◆ Task input
(** * SPANet: validation metrics and validation losses

    A shallow embedding of
    [spanet/network/jet_reconstruction/jet_reconstruction_validation.py]
    (class [JetReconstructionValidation]) and the properties of its
    permutation search, its metric dictionary, its loss aggregation and its
    logging.

    Conventions of the embedding:
    - numpy arrays and torch tensors are lists, a 2-d array is the list of its
      rows and its shape is the number of its rows and the length of its first
      row; comparisons and assignments of arrays broadcast as numpy does and
      raise on shapes that cannot be broadcast; jet indices are [Z], counts
      and positions are [nat];
    - floating point numbers are IEEE 754 values ([spec_float]); the
      elementwise operations are the correctly rounded ones, the reductions
      whose order of summation is chosen by the tensor library ([torch.sum],
      [torch.mean], [np.mean] over floats) are parameters;
    - a Python [dict] is an association list in insertion order;
    - [raise] is the [Raise] result, [self.log] appends to a trace that is kept
      when an exception is raised later;
    - methods inherited from the network class and the library metrics are
      section variables. *)

From Stdlib Require Import ZArith String Ascii List Bool Arith Lia.
From Stdlib Require Import Permutation Sorted.
From Stdlib Require Import DecimalNat DecimalString.
From Stdlib Require Import Floats.SpecFloat.
Import ListNotations.
Open Scope string_scope.
Open Scope nat_scope.
Open Scope list_scope.

Set Implicit Arguments.

(* ===================================================================== *)
(** * Floating point values *)
(* ===================================================================== *)

Module Float.

Definition float := spec_float.

(** [float64], the type of the numpy means and of the library metrics. *)
Definition prec64 : Z := 53.
Definition emax64 : Z := 1024.
(** [float32], the type of the torch losses and weights. *)
Definition prec32 : Z := 24.
Definition emax32 : Z := 128.

Definition of_nat64 (n : nat) : float :=
  binary_normalize prec64 emax64 (Z.of_nat n) 0 false.
Definition of_nat32 (n : nat) : float :=
  binary_normalize prec32 emax32 (Z.of_nat n) 0 false.

Definition div64 : float -> float -> float := SFdiv prec64 emax64.
Definition div32 : float -> float -> float := SFdiv prec32 emax32.
Definition mul32 : float -> float -> float := SFmul prec32 emax32.
Definition sub32 : float -> float -> float := SFsub prec32 emax32.

Definition zero : float := S754_zero false.
Definition one : float := S754_finite false 8388608 (-23).
Definition half : float := S754_finite false 8388608 (-24).
Definition nan : float := S754_nan.
Definition inf : float := S754_infinity false.

(** [np.isnan], [torch.isnan] *)
Definition isnan (x : float) : bool :=
  match x with S754_nan => true | _ => false end.

(** [torch.isinf] *)
Definition isinf (x : float) : bool :=
  match x with S754_infinity _ => true | _ => false end.

(** [x >= y] *)
Definition geb (x y : float) : bool := SFleb y x.
(** [x > y] *)
Definition gtb (x y : float) : bool := SFltb y x.

End Float.
Import Float.

(* ===================================================================== *)
(** * Exceptions *)
(* ===================================================================== *)

Inductive exn : Type :=
| ValueError (msg : string)
| IndexError
| KeyError (key : string)
| RuntimeError (msg : string).

Inductive result (A : Type) : Type :=
| Ok (a : A)
| Raise (e : exn).
Arguments Ok {A} a.
Arguments Raise {A} e.

Definition rbind {A B} (m : result A) (k : A -> result B) : result B :=
  match m with
  | Ok a => k a
  | Raise e => Raise e
  end.

Declare Scope result_scope.
Delimit Scope result_scope with result.
Notation "x <- m ;; k" := (rbind m (fun x => k))
  (at level 61, m at next level, right associativity) : result_scope.

Fixpoint mapR {A B} (f : A -> result B) (l : list A) : result (list B) :=
  match l with
  | [] => Ok []
  | a :: l' =>
      (b <- f a ;;
       bs <- mapR f l' ;;
       Ok (b :: bs))%result
  end.

(** [xs[i]] for a non-negative position. *)
Definition index {A} (xs : list A) (i : nat) : result A :=
  match nth_error xs i with
  | Some x => Ok x
  | None => Raise IndexError
  end.

(** [xs[idx]] for an array of positions (numpy and torch advanced indexing). *)
Definition index_many {A} (xs : list A) (idx : list nat) : result (list A) :=
  mapR (index xs) idx.

(* ===================================================================== *)
(** * Dictionaries in insertion order *)
(* ===================================================================== *)

Module Dict.

Definition dict (V : Type) := list (string * V).

Fixpoint get {V} (k : string) (d : dict V) : option V :=
  match d with
  | [] => None
  | (k', v) :: d' => if String.eqb k k' then Some v else get k d'
  end.

(** [d[k] = v]: an existing key keeps its position, a new key goes last. *)
Fixpoint set {V} (k : string) (v : V) (d : dict V) : dict V :=
  match d with
  | [] => [(k, v)]
  | (k', v') :: d' =>
      if String.eqb k k' then (k', v) :: d' else (k', v') :: set k v d'
  end.

(** [d.update(items)], also the dict comprehension when [d] is empty. *)
Definition update {V} (d : dict V) (items : list (string * V)) : dict V :=
  fold_left (fun acc kv => set (fst kv) (snd kv) acc) items d.

(** [d.items()] *)
Definition items {V} (d : dict V) : list (string * V) := d.

(** [d[k]] *)
Definition getitem {V} (k : string) (d : dict V) : result V :=
  match get k d with
  | Some v => Ok v
  | None => Raise (KeyError k)
  end.

End Dict.

(* ===================================================================== *)
(** * Array helpers *)
(* ===================================================================== *)

Definition array2 (A : Type) := list (list A).

(** [len(a)] and the second component of [a.shape]. *)
Definition ncols {A} (a : array2 A) : nat := length (hd [] a).

(** Number of [True] entries. *)
Definition count_true (l : list bool) : nat := length (filter (fun b => b) l).
(** * Scriggo core: bytecode builder, template parser and expander

    A shallow embedding of [vm/builder.go] and [parser/parser.go], and the
    properties of the specification that are settled on it.

    Layout: the definitions come first (modules [VM], [VMX] and [VMAll]
    for the function builder, modules [Tpl] and [TplX] for the parser and
    the expander), the theorems follow (modules [VMFacts], [TplFacts],
    [VMXFacts] and [TplXFacts]). *)

From Stdlib Require Import ZArith Lia.
From stdpp Require Import base option list gmap strings.

Open Scope Z_scope.

#[local] Set Warnings "-register-all".

(** ** Outcome of code that may panic *)

(** A Go function that can [panic] returns [Panic msg]; otherwise [Ok v]. *)
Inductive res (A : Type) : Type :=
| Ok (a : A)
| Panic (msg : string).
Arguments Ok {A} a.
Arguments Panic {A} msg.

Definition res_bind {A B} (m : res A) (k : A → res B) : res B :=
  match m with
  | Ok a => k a
  | Panic s => Panic s
  end.

Notation "x ←! m ; k" := (res_bind m (λ x, k))
  (at level 100, m at next level, right associativity, only parsing).

(** ** Fixed-width integers *)

(** Go's conversions between integer types keep the low bits. *)
Definition to_uint8 (z : Z) : Z := z `mod` 256.
Definition to_int8 (z : Z) : Z := (z + 128) `mod` 256 - 128.
Definition to_uint32 (z : Z) : Z := z `mod` 2 ^ 32.

Module VM.

(** *** reflect.Kind *)

Inductive Kind :=
| Invalid | Bool
| Int | Int8 | Int16 | Int32 | Int64
| Uint | Uint8 | Uint16 | Uint32 | Uint64 | Uintptr
| Float32 | Float64 | Complex64 | Complex128
| Array | Chan | Func | Interface | Map | Ptr | Slice
| String | Struct | UnsafePointer.

(** The numeric value of a kind, in declaration order as in package
    [reflect]; [End] compares kinds with [<=]. *)
Definition kind_code (k : Kind) : positive :=
  match k with
  | Invalid => 1 | Bool => 2
  | Int => 3 | Int8 => 4 | Int16 => 5 | Int32 => 6 | Int64 => 7
  | Uint => 8 | Uint8 => 9 | Uint16 => 10 | Uint32 => 11 | Uint64 => 12
  | Uintptr => 13
  | Float32 => 14 | Float64 => 15 | Complex64 => 16 | Complex128 => 17
  | Array => 18 | Chan => 19 | Func => 20 | Interface => 21 | Map => 22
  | Ptr => 23 | Slice => 24
  | String => 25 | Struct => 26 | UnsafePointer => 27
  end%positive.

Definition code_kind (p : positive) : option Kind :=
  match p with
  | 1 => Some Invalid | 2 => Some Bool
  | 3 => Some Int | 4 => Some Int8 | 5 => Some Int16 | 6 => Some Int32
  | 7 => Some Int64
  | 8 => Some Uint | 9 => Some Uint8 | 10 => Some Uint16 | 11 => Some Uint32
  | 12 => Some Uint64 | 13 => Some Uintptr
  | 14 => Some Float32 | 15 => Some Float64 | 16 => Some Complex64
  | 17 => Some Complex128
  | 18 => Some Array | 19 => Some Chan | 20 => Some Func
  | 21 => Some Interface | 22 => Some Map | 23 => Some Ptr | 24 => Some Slice
  | 25 => Some String | 26 => Some Struct | 27 => Some UnsafePointer
  | _ => None
  end%positive.

(** [reflect.Kind] is an unsigned integer that starts at [Invalid = 0]. *)
Definition kind_num (k : Kind) : Z := Z.pos (kind_code k) - 1.

#[global] Instance Kind_eq_dec : EqDecision Kind.
Proof. solve_decision. Defined.

#[global] Program Instance Kind_countable : Countable Kind :=
  {| encode := kind_code; decode := code_kind |}.
Next Obligation. by intros []. Qed.

(** *** Register classes *)

Inductive Type_ := TypeInt | TypeFloat | TypeString | TypeIface.

#[global] Instance Type_eq_dec : EqDecision Type_.
Proof. solve_decision. Defined.

(** Modelled from the spec: [kindToType] is called by [builder.go] and is
    declared in a file that is not part of the sources at hand.  The
    specification gives the lowering table: all integer widths (signed and
    unsigned) collapse to [Int], both float widths to [Float], strings stay
    [String], every other type is [General].  [Uintptr] is an integer width
    ([Convert] lists it under [TypeInt]). *)
Definition kindToType (k : Kind) : Type_ :=
  match k with
  | Int | Int8 | Int16 | Int32 | Int64
  | Uint | Uint8 | Uint16 | Uint32 | Uint64 | Uintptr => TypeInt
  | Float32 | Float64 => TypeFloat
  | String => TypeString
  | _ => TypeIface
  end.

(** The [switch kindToType(kind)] that opens [NewRegister] and
    [allocRegister]. *)
Definition normKind (k : Kind) : Kind :=
  match kindToType k with
  | TypeInt => Int
  | TypeFloat => Float64
  | TypeString => String
  | TypeIface => Interface
  end.

(** *** Instructions and functions *)

(** [Operation] is a signed integer; the concrete opcode numbers live in a
    file that is not part of the sources, so the builder takes the table
    [opc : Opcode → Z] as an argument. *)
Inductive Opcode :=
| OpNone | OpGoto | OpSelector | OpSend | OpConcat
| OpAddInt | OpAddInt32 | OpAddInt16 | OpAddInt8 | OpAddFloat64 | OpAddFloat32
| OpSubInt | OpSubInt32 | OpSubInt16 | OpSubInt8 | OpSubFloat64 | OpSubFloat32
| OpSubInvInt | OpSubInvInt32 | OpSubInvInt16 | OpSubInvInt8
| OpSubInvFloat64 | OpSubInvFloat32
| OpMulInt | OpMulInt32 | OpMulInt16 | OpMulInt8 | OpMulFloat64 | OpMulFloat32
| OpDivInt | OpDivInt32 | OpDivInt16 | OpDivInt8
| OpDivUint64 | OpDivUint32 | OpDivUint16 | OpDivUint8
| OpDivFloat64 | OpDivFloat32
| OpRemInt | OpRemInt32 | OpRemInt16 | OpRemInt8
| OpRemUint64 | OpRemUint32 | OpRemUint16 | OpRemUint8.

Record Instruction := mkInstr { Op : Z; A : Z; B : Z; C : Z }.
(** * The spot rescheduler: planning and control loop

    A shallow embedding of [rescheduler.go].  The Go program keeps pods and
    NodeInfo values behind pointers, writes a log, talks to a cluster and
    keeps one global, [nextDrainTime].  The embedding threads a [World]
    through every function: two heaps (pod objects, NodeInfo objects) whose
    addresses are list indices, the global, and the history of everything
    the process did that is visible from outside (log lines, metric
    updates, requests to collaborators).  Dereferencing an address that is
    not allocated is Go's nil dereference: the computation panics. *)

From Stdlib Require Import ZArith String List Lia Bool.
From stdpp Require Import base list strings.

Local Open Scope string_scope.
Local Open Scope Z_scope.
Local Open Scope list_scope.

(** ** API objects *)

Definition Time := Z.      (* an instant, in nanoseconds *)
Definition Duration := Z.  (* time.Duration: int64 nanoseconds *)

Definition PodRef := nat.       (* *apiv1.Pod *)
Definition NodeInfoRef := nat.  (* *nodes.NodeInfo *)

(** apiv1.Pod, reduced to the fields the rescheduler and the examples read:
    ObjectMeta.Namespace, ObjectMeta.Name, Spec.NodeName and the CPU the
    containers request (milli-cores). *)
Record Pod := mkPod {
  podNamespace : string;
  podName : string;
  specNodeName : string;
  podRequestCPU : Z
}.

(** apiv1.Node: ObjectMeta.Name, the label keys and the allocatable CPU. *)
Record Node := mkNode {
  nodeName : string;
  nodeLabels : list string;
  nodeAllocatableCPU : Z
}.

(** nodes.NodeInfo: [Node *apiv1.Node] and [Pods []*apiv1.Pod]. *)
Record NodeInfo := mkNodeInfo {
  Node_ : Node;
  Pods : list PodRef
}.

Definition NodeInfoArray := list NodeInfoRef.

Record PodDisruptionBudget := mkPDB { pdbName : string }.

(** A Go [error] value built by fmt.Errorf or handed back by a collaborator. *)
Inductive GoError := Errorf (format : string) (args : list string).

(** [error] as returned by Go functions: [None] is nil. *)
Definition error := option GoError.

(** ** What the process does that can be seen from outside *)

Inductive Arg :=
| AStr (s : string)
| ADur (d : Duration)
| AErr (e : GoError).

Inductive Call :=
| CallTimeNow
| CallListUnschedulablePods
| CallListNodes
| CallListPodsOnNode (node : string)
| CallListPDBs
| CallGetPodsForDeletion (pods : list PodRef)
| CallCopyNodeInfos (arr : NodeInfoArray)
| CallDrainNode (node : string) (pods : list PodRef) (seen : list Pod)
                (maxGracefulTermination : Z) (podEvictionTimeout : Duration).

Inductive Metric :=
| UpdateNodesMap (onDemand spot : nat)
| UpdateNodePodsCount (label node : string) (count : nat)
| UpdateNodeDrainCount (result node : string).

Inductive Event :=
| LogInfo (format : string) (args : list Arg)
| LogError (format : string) (args : list Arg)
| Request (c : Call)
| MetricUpdate (m : Metric).

Definition History := list Event.

(** ** The world *)

Record World := mkWorld {
  podHeap : list Pod;
  nodeInfoHeap : list NodeInfo;
  nextDrainTime : Time;
  history : History
}.

(** ** Collaborators

    Every answer of the outside world is a function of the history so far;
    each request is logged in the history before it is answered, so two
    requests never see the same history. *)

(** simulator.PredicateChecker: the scheduler's predicates for one pod
    against one node and the pods counted on that node; [None] is "fits". *)
Definition PredicateChecker := Pod -> Node -> list Pod -> error.

(** The API server as the rescheduler's packages use it. *)
Record KubeClient := mkKubeClient {
  podsOnNode : History -> string -> list Pod * error;
  copyNodeInfosError : History -> error;
  drainNodeResult : History -> error
}.

Record Environment := mkEnvironment {
  timeNow : History -> Time;
  unschedulablePodLister : History -> list Pod * error;
  nodeLister : History -> list Node * error;
  podDisruptionBudgetLister : History -> list PodDisruptionBudget * error;
  podsForDeletionOnNodeDrain :
    list (PodRef * Pod) -> list PodDisruptionBudget -> Time -> list PodRef * error
}.

(** The command-line flags. *)
Record Flags := mkFlags {
  housekeepingInterval : Duration;
  nodeDrainDelay : Duration;
  podEvictionTimeout : Duration;
  maxGracefulTermination : Duration;
  OnDemandNodeLabel : string;
  SpotNodeLabel : string
}.

(** ** The monad: state, with panics *)

Inductive Outcome (A : Type) :=
| Returns (a : A) (w : World)
| Panics (w : World).
Arguments Returns {A} a w.
Arguments Panics {A} w.

Definition M (A : Type) := World -> Outcome A.

Definition ret {A} (a : A) : M A := fun w => Returns a w.

Definition bind {A B} (m : M A) (f : A -> M B) : M B :=
  fun w => match m w with
           | Returns a w' => f a w'
           | Panics w' => Panics w'
           end.

Definition panic {A} : M A := fun w => Panics w.

Notation "x <- m ;; k" := (bind m (fun x => k))
  (at level 100, m at next level, right associativity).
Notation "m ;;; k" := (bind m (fun _ => k))
  (at level 100, right associativity).

Definition worldOf {A} (o : Outcome A) : World :=
  match o with Returns _ w => w | Panics w => w end.


(** ** Primitive operations on the world *)

Definition emit (e : Event) : M unit := fun w =>
  Returns tt (mkWorld (podHeap w) (nodeInfoHeap w) (nextDrainTime w)
                      (history w ++ [e])).

Definition getHistory : M History := fun w => Returns (history w) w.

Definition ask {A} (c : Call) (answer : History -> A) : M A :=
  emit (Request c) ;;; h <- getHistory ;; ret (answer h).

Definition glogInfof (format : string) (args : list Arg) : M unit :=
  emit (LogInfo format args).
Definition glogErrorf (format : string) (args : list Arg) : M unit :=
  emit (LogError format args).

(** [*pod] *)
Definition readPod (p : PodRef) : M Pod := fun w =>
  match podHeap w !! p with
  | Some v => Returns v w
  | None => Panics w
  end.

(** [*nodeInfo] *)
Definition readNodeInfo (r : NodeInfoRef) : M NodeInfo := fun w =>
  match nodeInfoHeap w !! r with
  | Some v => Returns v w
  | None => Panics w
  end.

Definition setSpecNodeName (v : Pod) (s : string) : Pod :=
  mkPod (podNamespace v) (podName v) s (podRequestCPU v).

(** [pod.Spec.NodeName = s] *)
Definition writePodNodeName (p : PodRef) (s : string) : M unit := fun w =>
  match podHeap w !! p with
  | Some v =>
      Returns tt (mkWorld (<[p := setSpecNodeName v s]> (podHeap w))
                          (nodeInfoHeap w) (nextDrainTime w) (history w))
  | None => Panics w
  end.

Definition writeNodeInfo (r : NodeInfoRef) (v : NodeInfo) : M unit := fun w =>
  match nodeInfoHeap w !! r with
  | Some _ =>
      Returns tt (mkWorld (podHeap w) (<[r := v]> (nodeInfoHeap w))
                          (nextDrainTime w) (history w))
  | None => Panics w
  end.

Definition allocPod (v : Pod) : M PodRef := fun w =>
  Returns (length (podHeap w))
          (mkWorld (podHeap w ++ [v]) (nodeInfoHeap w) (nextDrainTime w)
                   (history w)).

Definition allocNodeInfo (v : NodeInfo) : M NodeInfoRef := fun w =>
  Returns (length (nodeInfoHeap w))
          (mkWorld (podHeap w) (nodeInfoHeap w ++ [v]) (nextDrainTime w)
                   (history w)).

Definition getNextDrainTime : M Time := fun w => Returns (nextDrainTime w) w.

Definition setNextDrainTime (t : Time) : M unit := fun w =>
  Returns tt (mkWorld (podHeap w) (nodeInfoHeap w) t (history w)).

Fixpoint traverse {A B} (f : A -> M B) (l : list A) : M (list B) :=
  match l with
  | [] => ret []
  | x :: l' => y <- f x ;; ys <- traverse f l' ;; ret (y :: ys)
  end.

(** ** Packages the control loop calls *)

(** time.Until(t): t.Sub(time.Now()), which saturates at the bounds of
    int64 instead of wrapping. *)
Definition maxDuration : Duration := 9223372036854775807.
Definition minDuration : Duration := -9223372036854775808.

Definition timeSub (t u : Time) : Duration :=
  let d := t - u in
  if d <? minDuration then minDuration
  else if maxDuration <? d then maxDuration
  else d.

Definition timeUntil (env : Environment) (t : Time) : M Duration :=
  now <- ask CallTimeNow (timeNow env) ;; ret (timeSub t now).

(** int(d.Seconds()): the whole seconds of a duration. *)
Definition wholeSeconds (d : Duration) : Z := Z.quot d 1000000000.

(** schedulercache.NodeInfo: the pods it was built from, and its node. *)
Record KubeNodeInfo := mkKubeNodeInfo {
  kniPods : list PodRef;
  kniNode : option Node
}.

(** schedulercache.NewNodeInfo(pods...) walks over every pod it is given. *)
Definition NewNodeInfo (pods : list PodRef) : M KubeNodeInfo :=
  traverse readPod pods ;;; ret (mkKubeNodeInfo pods None).

Definition SetNode (k : KubeNodeInfo) (node : Node) : KubeNodeInfo :=
  mkKubeNodeInfo (kniPods k) (Some node).

(** predicateChecker.CheckPredicates(pod, kubeNodeInfo): the predicates see
    the pod and the node's pods as they are when the check runs. *)
Definition CheckPredicates (predicateChecker : PredicateChecker)
    (pod : PodRef) (k : KubeNodeInfo) : M error :=
  v <- readPod pod ;;
  vs <- traverse readPod (kniPods k) ;;
  match kniNode k with
  | Some node => ret (predicateChecker v node vs)
  | None => ret (Some (Errorf "node not found" []))
  end.
(** * EVE ore/ice harvesting rate calculator (src/app.js)

    A shallow embedding of the calculation layer of [app.js] and the
    properties checked about it.

    JavaScript numbers are IEEE 754 binary64 values.  The program is written
    once over an interface of the number operations it uses ([JSNumber]) and
    read at two instances:
    - [Binary64.number]: Rocq's primitive floats, the arithmetic the browser
      runs, with [Math.floor], [Math.max] and [Math.min] defined on the
      specification floats;
    - [Exact.number]: the rationals, i.e. the same formulas without rounding,
      overflow or NaN, the arithmetic the specification reasons in. *)

From Stdlib Require Import ZArith QArith Qround Floats Lia Lqa String Ascii.
From Stdlib Require Import Sorted Permutation.
From stdpp Require Import base list pretty strings gmap.
(** * The templates / template-parts list screen of the site editor

    A shallow embedding of
    [packages/edit-site/src/components/page-templates-template-parts/index.js]:
    the view configuration, the derived field descriptors, the author
    enumeration and the handlers that forward user intent to the router and to
    the view state.

    JavaScript values are modelled as the code uses them: strings as [string],
    [undefined] as [None], plain objects used as dictionaries (the route's
    query parameters, the per-layout configuration table) as [gmap], objects of
    a fixed shape as records, arrays as lists. The operations that are
    handed records are modelled a second time in [Store], on a heap of
    objects, to say which objects they write to. *)

From stdpp Require Import base option list gmap strings.
From Stdlib Require Import ZArith.

Local Open Scope string_scope.
Local Open Scope Z_scope.
Local Open Scope list_scope.

(** ** Imported constants

    [../../utils/constants] is imported by the screen but is not part of the
    sources at hand, so the values of its exports are parameters of the whole
    development. *)
Class Constants := {
  TEMPLATE_POST_TYPE : string;
  TEMPLATE_PART_POST_TYPE : string;
  ENUMERATION_TYPE : string;
  OPERATOR_IS_ANY : string;
  LAYOUT_GRID : string;
  LAYOUT_TABLE : string;
  LAYOUT_LIST : string;
}.
(** ** The submit chord *)

(** X12.  A key other than Ctrl+Enter, or the chord when the host passed no
    [onSubmit], sends nothing and leaves the editor alone; the default
    action of the key is prevented exactly when the chord was pressed. *)
Theorem keydown_without_chord_or_handler (onSubmit : option (string → M unit))
    (e : KeyboardEvent) (w : World) :
  ctrlKey e && String.eqb (key e) "Enter" = false ∨ onSubmit = None →
  let r := onKeydown onSubmit e w in
  quill r.2 = quill w
  ∧ quillRef_current r.2 = quillRef_current w
  ∧ filter (λ ev, is_fetch ev = true) (trace r.2)
    = filter (λ ev, is_fetch ev = true) (trace w)
  ∧ r.1 = inr (if ctrlKey e && String.eqb (key e) "Enter"
               then preventDefault e else e).
Proof.
  intros Hcase. unfold onKeydown.
  destruct (ctrlKey e && String.eqb (key e) "Enter") eqn:Hchord.
  - destruct Hcase as [? | ->]; [done |].
    unfold mbind, M_bind, mret, M_ret, console_log, emit, quill_get.
    cbn [fst snd quill quillRef_current trace].
    repeat split; try done.
    rewrite !filter_app. simpl. by rewrite !app_nil_r.
  - done.
Qed.

Lemma keydown_without_chord_or_handler_witness :
  let e := {| ctrlKey := true; key := "Enter"; defaultPrevented := false |} in
  let w := editor (plain "Hello world") None in
  let r := onKeydown None e w in
  (ctrlKey e && String.eqb (key e) "Enter" = false ∨ (None : option (string → M unit)) = None)
  ∧ quill r.2 = quill w
  ∧ quillRef_current r.2 = quillRef_current w
  ∧ filter (λ ev, is_fetch ev = true) (trace r.2)
    = filter (λ ev, is_fetch ev = true) (trace w)
  ∧ r.1 = inr (if ctrlKey e && String.eqb (key e) "Enter"
               then preventDefault e else e).
Proof.
  assert (ctrlKey {| ctrlKey := true; key := "Enter"; defaultPrevented := false |}
          && String.eqb (key {| ctrlKey := true; key := "Enter"; defaultPrevented := false |})
               "Enter" = false
          ∨ (None : option (string → M unit)) = None) as Hcase by (right; reflexivity).
  split; [exact Hcase |].
  exact (keydown_without_chord_or_handler None
           {| ctrlKey := true; key := "Enter"; defaultPrevented := false |}
           (editor (plain "Hello world") None) Hcase).
Defined.

(** X13.  Ctrl+Enter with [handleTextSubmit] as the handler prevents the
    default action and sends exactly one request, whose text is the full
    text of the editor at the time of the key press, whatever the scorer
    then replies. *)
Theorem chord_posts_the_editor_text (reply : Reply) (e : KeyboardEvent) (w : World) :
  ctrlKey e && String.eqb (key e) "Enter" = true →
  let r := onKeydown (Some (handleTextSubmit reply)) e w in
  r.1 = inr (preventDefault e)
  ∧ filter (λ ev, is_fetch ev = true) (trace r.2)
    = filter (λ ev, is_fetch ev = true) (trace w)
        ++ [FetchCall FEEDBACK_URL "POST" (Quill.getText (quill w))].
Proof.
  intros Hchord. unfold onKeydown. rewrite Hchord.
  unfold mbind, M_bind, mret, M_ret, console_log, emit, quill_get.
  cbn [fst snd quill].
  set (w0 := {| quill := quill w; quillRef_current := quillRef_current w;
                trace := trace w ++ [ConsoleLog "Ctrl+Enter pressed via event listener!"
                                       VUndefined] |}).
  set (text := Quill.getText (quill w)).
  destruct (handleTextSubmit_cases reply text w0)
    as [(err & ->) | [(result & ->) | (elems & _ & ->)]];
    cbn [fst snd trace with_trace]; (split; [done |]);
    unfold w0; cbn [trace]; rewrite !filter_app, ?loop_events_errors; simpl;
    by rewrite ?app_nil_r.
Qed.

Lemma chord_posts_the_editor_text_witness :
  let e := {| ctrlKey := true; key := "Enter"; defaultPrevented := false |} in
  let w := editor (plain "Hello world") None in
  let r := onKeydown (Some (handleTextSubmit (replies (spans_json [(0, 5)%Z])))) e w in
  ctrlKey e && String.eqb (key e) "Enter" = true
  ∧ r.1 = inr (preventDefault e)
  ∧ filter (λ ev, is_fetch ev = true) (trace r.2)
    = filter (λ ev, is_fetch ev = true) (trace w)
        ++ [FetchCall FEEDBACK_URL "POST" (Quill.getText (quill w))].
Proof.
  split; [reflexivity |].
  exact (chord_posts_the_editor_text (replies (spans_json [(0, 5)%Z]))
           {| ctrlKey := true; key := "Enter"; defaultPrevented := false |}
           (editor (plain "Hello world") None) eq_refl).
Defined.

(** ** A reconciliation, then a click *)
Section reconcile_then_click.

Implicit Types (q : Quill.Instance) (w : World) (e : MouseEvent)
  (elems : list Value) (S : list (Z * Z)) (i a b : nat).

Lemma highlighted_formatText_off (start len : Z) q i :
  highlighted
    (Quill.contents (Quill.formatText start len "highlight" false q)) i = true
  ↔ highlighted (Quill.contents q) i = true ∧ Quill.in_range start len i = false.
Proof.
  rewrite !highlighted_lookup, lookup_formatText.
  destruct (Quill.contents q !! i) as [c|]; simpl.
  - destruct (Quill.in_range start len i).
    + split.
      * intros (c' & [= <-] & Hhl). fold (highlight_off c) in Hhl.
        rewrite highlight_off_lookup in Hhl. by destruct Hhl.
      * by intros [_ ?].
    + split.
      * intros (c' & [= <-] & Hhl). split; [by exists c | done].
      * intros [(c' & [= <-] & Hhl) _]. by exists c.
  - split; [by intros (c' & [=] & _) | by intros [(c' & [=] & _) _]].
Qed.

◆ Task directions
Only lines containing "Slice" belong in the answer; copy every such line from the records.

◆ Answer for the task
| Array | Chan | Func | Interface | Map | Ptr | Slice
  | Ptr => 23 | Slice => 24
  | 21 => Some Interface | 22 => Some Map | 23 => Some Ptr | 24 => Some Slice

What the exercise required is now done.